While the news of misprinted notes was earlier dismissed as shabby photocopies of the new currency notes in an attempt to taint the PM's image and his efforts, the latest discovery does not automatically validate or verify all the previous claims that have been doing the rounds online.
In the first case, Abshar a resident of Delhi, told TOI: "There is a more than visible shadow of Gandhi's face, besides alignment issues with the national emblem on the note and even serial numbers."
Another individual from Gurugram– Rehan Shah discovered that the size of the borders of the notes were unalike. Another Mumbai resident was surprised to find out that the two notes he received were of different shades of colour.
However, if in fact you happen to be an unfortunate soul who stood in a long queue to only be handed a half-printed note like the aforementioned cases, don't be aghast because the RBI has said in a statement that the "misprinted" notes can be returned and exchanged with them in case they are refused during a transaction.
"It is likely that notes with printing defect has got released due to the current rush.

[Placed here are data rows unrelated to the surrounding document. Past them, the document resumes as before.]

(** * QodeVault: retrieval and fusion pipeline

    A shallow embedding of the parts of [src/database.py], [src/parser.py]
    and [src/ingest.py] that tokenize a query, fuse two ranked result lists,
    window a file into line chunks, derive record identifiers and build the
    records that are upserted, and of the readers of the retrieved chunks in
    [src/recommend.py] and [src/chat.py].

    Conventions of the embedding.
    - A Python [str] is the list of its Unicode code points ([list N]);
      [py "..."] turns an ASCII literal into such a list.
    - A Python [int] is a [Z].
    - A Python [float] score is an exact rational ([Q]): the fusion formula is
      stated over the rationals and binary64 rounding is outside the model.
    - A [dict] whose iteration order the code relies on is an association
      list in first-insertion order; a [dict] or [set] that is only looked up
      is a [gmap] or a [gset].
    - A call that can raise returns an [option] ([None] = the exception). *)

From Stdlib Require Import QArith Lqa.
From Stdlib Require DecimalString DecimalZ DecimalPos.
From Equations Require Import Equations.
From stdpp Require Import gmap list strings sorting.

Set Default Proof Using "Type".
Local Open Scope Z_scope.

(** ** Python built-ins used by the sources *)

Module Py.

(** A character is a code point, a string a list of code points. *)
Abbreviation char := N (only parsing).
Abbreviation str := (list N) (only parsing).

Definition py (s : string) : str :=
  List.map Ascii.N_of_ascii (String.list_ascii_of_string s).
Arguments py : simpl never.

Definition in_range (lo hi c : N) : bool := ((lo <=? c) && (c <=? hi))%N.

Definition is_upper (c : char) : bool := in_range 65 90 c.
Definition is_lower (c : char) : bool := in_range 97 122 c.
Definition is_digit (c : char) : bool := in_range 48 57 c.

(** [str.lower] on the characters the tokenizer can emit (ASCII): the 26
    upper-case letters move by 32, every other character is kept. *)
Definition lower_char (c : char) : char :=
  if is_upper c then (c + 32)%N else c.

Definition lower (s : str) : str := List.map lower_char s.

(** [str.isspace] for one character: the code points [str.strip()] and
    [str.split()] treat as white space. *)
Definition is_space (c : char) : bool :=
  in_range 9 13 c || in_range 28 32 c || (c =? 133)%N || (c =? 160)%N
  || (c =? 5760)%N || in_range 8192 8202 c || (c =? 8232)%N
  || (c =? 8233)%N || (c =? 8239)%N || (c =? 8287)%N || (c =? 12288)%N.

Fixpoint lstrip (s : str) : str :=
  match s with
  | c :: s' => if is_space c then lstrip s' else s
  | [] => []
  end.

Definition rstrip (s : str) : str := rev (lstrip (rev s)).

(** [s.strip()] *)
Definition strip (s : str) : str := rstrip (lstrip s).

(** Line boundaries of [str.splitlines()]. *)
Definition is_linebreak (c : char) : bool :=
  in_range 10 13 c || in_range 28 30 c || (c =? 133)%N
  || (c =? 8232)%N || (c =? 8233)%N.

(** Reads one line: the characters before the next line boundary, and what
    follows the boundary (["\r\n"] is one boundary). *)
Fixpoint read_line (s : str) : str * str :=
  match s with
  | [] => ([], [])
  | c :: s' =>
      if is_linebreak c then
        match s' with
        | d :: s'' =>
            if (c =? 13)%N && (d =? 10)%N then ([], s'') else ([], s')
        | [] => ([], [])
        end
      else let '(line, rest) := read_line s' in (c :: line, rest)
  end.

Lemma read_line_shorter (s : str) :
  s <> [] -> (length (read_line s).2 < length s)%nat.
Proof.
  induction s as [|c s IH]; [done|]; intros _; cbn [read_line].
  destruct (is_linebreak c).
  - destruct s as [|d s]; [cbn; lia|].
    destruct ((c =? 13)%N && (d =? 10)%N); cbn; lia.
  - destruct s as [|d s]; [cbn; lia|].
    specialize (IH ltac:(done)).
    destruct (read_line (d :: s)) as [line rest]. cbn in *. lia.
Qed.
(** X7.  Over the real numbers [normalize_weights] raises on no list and
    keeps the length and the states; on every non-empty list, whatever the
    sign of its weight sum, the returned weights sum to 1; and normalizing
    its result again changes nothing. *)
Theorem normalize_weights_is_total_and_idempotent (ws : list (particle R)) :
  exists out : list (particle R),
    normalize_weights ws = Ok out
    /\ List.length out = List.length ws
    /\ map snd out = map snd ws
    /\ (ws <> [] -> sum_weights out = 1)
    /\ normalize_weights out = Ok out.
Proof.
  destruct ws as [|p ws'].
  - exists []. rewrite normalize_weights_nil. repeat split. congruence.
  - set (ws := p :: ws').
    assert (Hlen : 0 < IZR (Z.of_nat (List.length ws)))
      by (apply of_nat_pos; simpl; lia).
    assert (Hout : exists out,
               normalize_weights ws = Ok out
               /\ List.length out = List.length ws
               /\ map snd out = map snd ws /\ sum_weights out = 1).
    { unfold normalize_weights.
      destruct (fltb (sum_weights ws) (lit 1 10000000)) eqn:Hlt.
      - rewrite comprehension_reinitialize by (simpl; lia).
        eexists. split; [reflexivity|]. split; [apply length_map|].
        split; [now rewrite map_map|].
        rewrite sum_weights_constant, INR_IZR_INZ. unfold one. arith.
        field. lra.
      - apply ltb_false in Hlt. arith.
        rewrite comprehension_divide_nonzero by lra.
        eexists. split; [reflexivity|]. split; [apply length_map|].
        split; [now rewrite map_map|].
        rewrite sum_weights_scaled. field. lra. }
    destruct Hout as (out & Hrun & Hl & Hs & Hsum).
    exists out. split; [exact Hrun|]. split; [exact Hl|]. split; [exact Hs|].
    split; [intros _; exact Hsum|].
    now apply normalize_weights_of_unit_sum.
Qed.

(** *** The triggers on normalized weights *)

Lemma sum_weights_squared_shift (ps : list (particle R)) : forall acc : R,
  fold_left (fun s par => fadd s (sqr (fst par))) ps acc
  = acc + sum_weights_squared ps.
Proof.
  unfold sum_weights_squared, zero.
  induction ps as [|p ps IH]; intros acc; cbn [fold_left]; arith; [lra|].
  rewrite (IH (acc + sqr (fst p))), (IH (0 + sqr (fst p))). lra.
Qed.

Lemma sum_weights_squared_cons (p : particle R) (ps : list (particle R)) :
  sum_weights_squared (p :: ps) = fst p * fst p + sum_weights_squared ps.
Proof.
  unfold sum_weights_squared at 1. cbn [fold_left].
  rewrite sum_weights_squared_shift. unfold zero, sqr. arith. lra.
Qed.

Lemma sum_weights_squared_nonneg (ps : list (particle R)) :
  0 <= sum_weights_squared ps.
Proof.
  induction ps as [|p ps IH].
  - unfold sum_weights_squared, zero. cbn [fold_left]. arith. lra.
  - rewrite sum_weights_squared_cons. nra.
Qed.

(** The square of a sum of [n] numbers is at most [n] times the sum of
    their squares. *)
Lemma square_of_sum (ps : list (particle R)) :
  sum_weights ps * sum_weights ps
  <= INR (List.length ps) * sum_weights_squared ps.
Proof.
  induction ps as [|p ps IH].
  - unfold sum_weights, sum_weights_squared, zero. cbn [fold_left List.length INR].
    arith. lra.
  - rewrite sum_weights_cons, sum_weights_squared_cons.
    cbn [List.length]. rewrite S_INR.
    pose proof (sum_weights_squared_nonneg ps) as Hq.
    pose proof (pos_INR (List.length ps)) as Hn.
    set (n := INR (List.length ps)) in *.
    set (q := sum_weights_squared ps) in *.
    set (t := sum_weights ps) in *.
    set (w := fst p).
    destruct (Req_dec n 0) as [Hz|Hnz].
    + assert (Ht : t = 0) by nra. rewrite Hz, Ht. nra.
    + assert (Hpos : 0 < n) by lra.
      assert (Hmix : 2 * w * t <= n * (w * w) + q).
      { assert (0 <= n * (n * (w * w) + q - 2 * w * t)).
        { replace (n * (n * (w * w) + q - 2 * w * t))
            with ((n * w - t) * (n * w - t) + (n * q - t * t)) by ring.
          pose proof (Rle_0_sqr (n * w - t)) as Hsq. unfold Rsqr in Hsq. lra. }
        nra. }
      nra.
Qed.

Lemma weights_below_their_sum (ps : list (particle R)) :
  Forall (fun p => 0 <= fst p) ps ->
  0 <= sum_weights ps /\ Forall (fun p => fst p <= sum_weights ps) ps.
Proof.
  induction 1 as [|p ps Hp _ [IHs IHw]].
  - split; [|constructor]. unfold sum_weights, zero. cbn [fold_left]. arith. lra.
  - rewrite sum_weights_cons. split; [lra|]. constructor; [lra|].
    eapply Forall_impl; [|exact IHw]. intros q Hq. cbn beta in *. lra.
Qed.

However, people can freely accept such a note in transaction or return it to RBI," Alpana Killawala, RBI spokesperson was quoted saying to saying Times of India.
The aim of demonetizing the currency was explained to be inspired by the agenda of curbing the parallel or shadow economy by removing counterfeit currency in a 27-page affidavit submitted to the Supreme court by the centre on Thursday.
But even then the RBI has not yet commented on how these variants can pile on the common man's misery as this is only expected to usher in more confusion and may even threaten the stated aim and agenda of demonetization– to remove counterfeit currency used to promote terrorism.
"As it is, people find it difficult to understand all features of an official note and fail to check for everything before they accept one. Now, if there are too many versions of the official note, slipping in another would be easier than otherwise," a senior IPS officer warned.